Do we have a similar set of answers for whatever it is that ails the TTC? No. We’re not even sure that what’s happened in the past month or so is systemic or symptomatic of a set of underlying conditions that can be identified and then addressed.
Instead, commuters and politicians are taking their cues from hyper-ventilating news coverage that has raced to fill the vacuum by imposing a set of explanations on what might simply be a random series of discrete events — tragic and painful events, yes, but not connected to one another except for the fact that they mostly happened in January.
I know this isn’t a popular view, but it feels like we’re all jumping to conclusions, including those who have platforms and influence.
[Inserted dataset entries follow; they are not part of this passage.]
(** X2. In every state within the capacity, [size()] after
    [buffer << in_data] is [min(size() + in_data.size(), Capacity)]; so
    once at least [Capacity - size()] elements are written the buffer
    is [full()]. *)
Theorem shl_size {T : Type} (Size : Z) (b : circular_buffer T)
    (in_data : list T) :
  0 < Size <= PTRDIFF_MAX ->
  0 <= size b <= Size ->
  size (shl Size b in_data)
    = Z.min (size b + Z.of_nat (length in_data)) Size /\
  (Size <= size b + Z.of_nat (length in_data) ->
   full Size (shl Size b in_data) = true).
Proof.
  unfold size, full. intros HS Hs.
  pose proof (size_shl Size HS in_data b Hs) as E.
  split; [done|]. intros Hn. rewrite E. apply Z.geb_le. lia.
Qed.

Lemma shl_size_witness :
  size (shl 4 (Build_circular_buffer [1; 2; 3; 0] 3 3) [4; 5; 6]) = 4.
Proof.
  apply (shl_size 4 (Build_circular_buffer [1; 2; 3; 0] 3 3) [4; 5; 6]);
    [ capacity_ok | split; discriminate ].
Defined.

(** ** Access to the ends *)

(** X3. On a buffer that is not empty, [front()] is the first and
    [back()] the last element that iteration from [begin()] to [end()]
    meets. *)
Theorem front_back_are_ends {T : Type} `{!Inhabited T} (Size : Z)
    (b : circular_buffer T) :
  0 < size b < SIZE_MOD ->
  to_list Size b !! 0%nat = Some (front Size b) /\
  last (to_list Size b) = Some (back Size b).
Proof.
  unfold size. intros Hs. split.
  - by rewrite to_list_cons by done.
  - unfold to_list.
    replace (size_ b) with ((size_ b - 1) + 1) at 1 by lia.
    rewrite seqZ_app by lia.
    replace (seqZ (0 + (size_ b - 1)) 1) with [size_ b - 1]
      by (rewrite seqZ_cons, seqZ_nil by lia; f_equal; lia).
    rewrite fmap_app. cbn [fmap list_fmap]. rewrite last_snoc. f_equal.
    unfold deref, at_index, back, data, head. simpl.
    rewrite wrap_add_l. same_slot.
Qed.

Lemma front_back_are_ends_witness :
  let b := Build_circular_buffer (bytes "abcd") 6 3 in
  to_list 4 b !! 0%nat = Some (front 4 b) /\
  last (to_list 4 b) = Some (back 4 b).
Proof.
  apply (front_back_are_ends 4 (Build_circular_buffer (bytes "abcd") 6 3)).
  split; reflexivity.
Defined.

(** X4. After [push(v)], [back()] is [v], in every state, whatever the
    tail counter is.  If the buffer was in queue state, neither empty
    nor full, [front()] is what it was. *)
Theorem push_back_and_front {T : Type} `{!Inhabited T} (Size : Z)
    (b : circular_buffer T) (v : T) :
  0 < Size <= PTRDIFF_MAX ->
  length (data_ b) = Z.to_nat Size ->
  0 <= tail b < SIZE_MOD ->
  back Size (push Size b v) = v /\
  (queue_state Size b -> 0 < size b < Size -> tail b + 1 < SIZE_MOD ->
   front Size (push Size b v) = front Size b).
Proof.
  unfold tail, size. intros HS Hd Ht. split.
  - unfold back, push, data, data_store. simpl.
    rewrite wrap_sub_l. replace (tail_ b + 1 - 1) with (tail_ b) by lia.
    rewrite wrap_small by done. by apply (data_push_new Size HS).
  - intros [_ Hs Hh _] Hne Hov. rewrite push_eq by done.
    unfold front, head, data. simpl.
    rewrite (wrap_small (tail_ b + 1)) by lia.
    replace (Z.min (size_ b + 1) Size) with (size_ b + 1) by lia.
    replace (tail_ b + 1 - (size_ b + 1)) with (tail_ b - size_ b) by lia.
    rewrite wrap_small by lia. apply (data_push_old Size HS); [done | lia].
Qed.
So here’s my question: Would it be so difficult for either city officials or the media to go out of their way to remind Torontonians that the TTC is — still — incredibly safe by almost any measure?
One comment
To be fair, the incidence rate nearly quadrupling between 2019 and now, coupled with the continuing return of transit riders, mean that there are objective many more incidents happening on the system. If you calculated the absolute number of incidents (factoring in ridership) I suspect it would be a strong upward trend.
Most people don’t hear about a murder on the subway and think “oh well more people are riding now so my statistical likelihood is lower now”. They think about getting a car.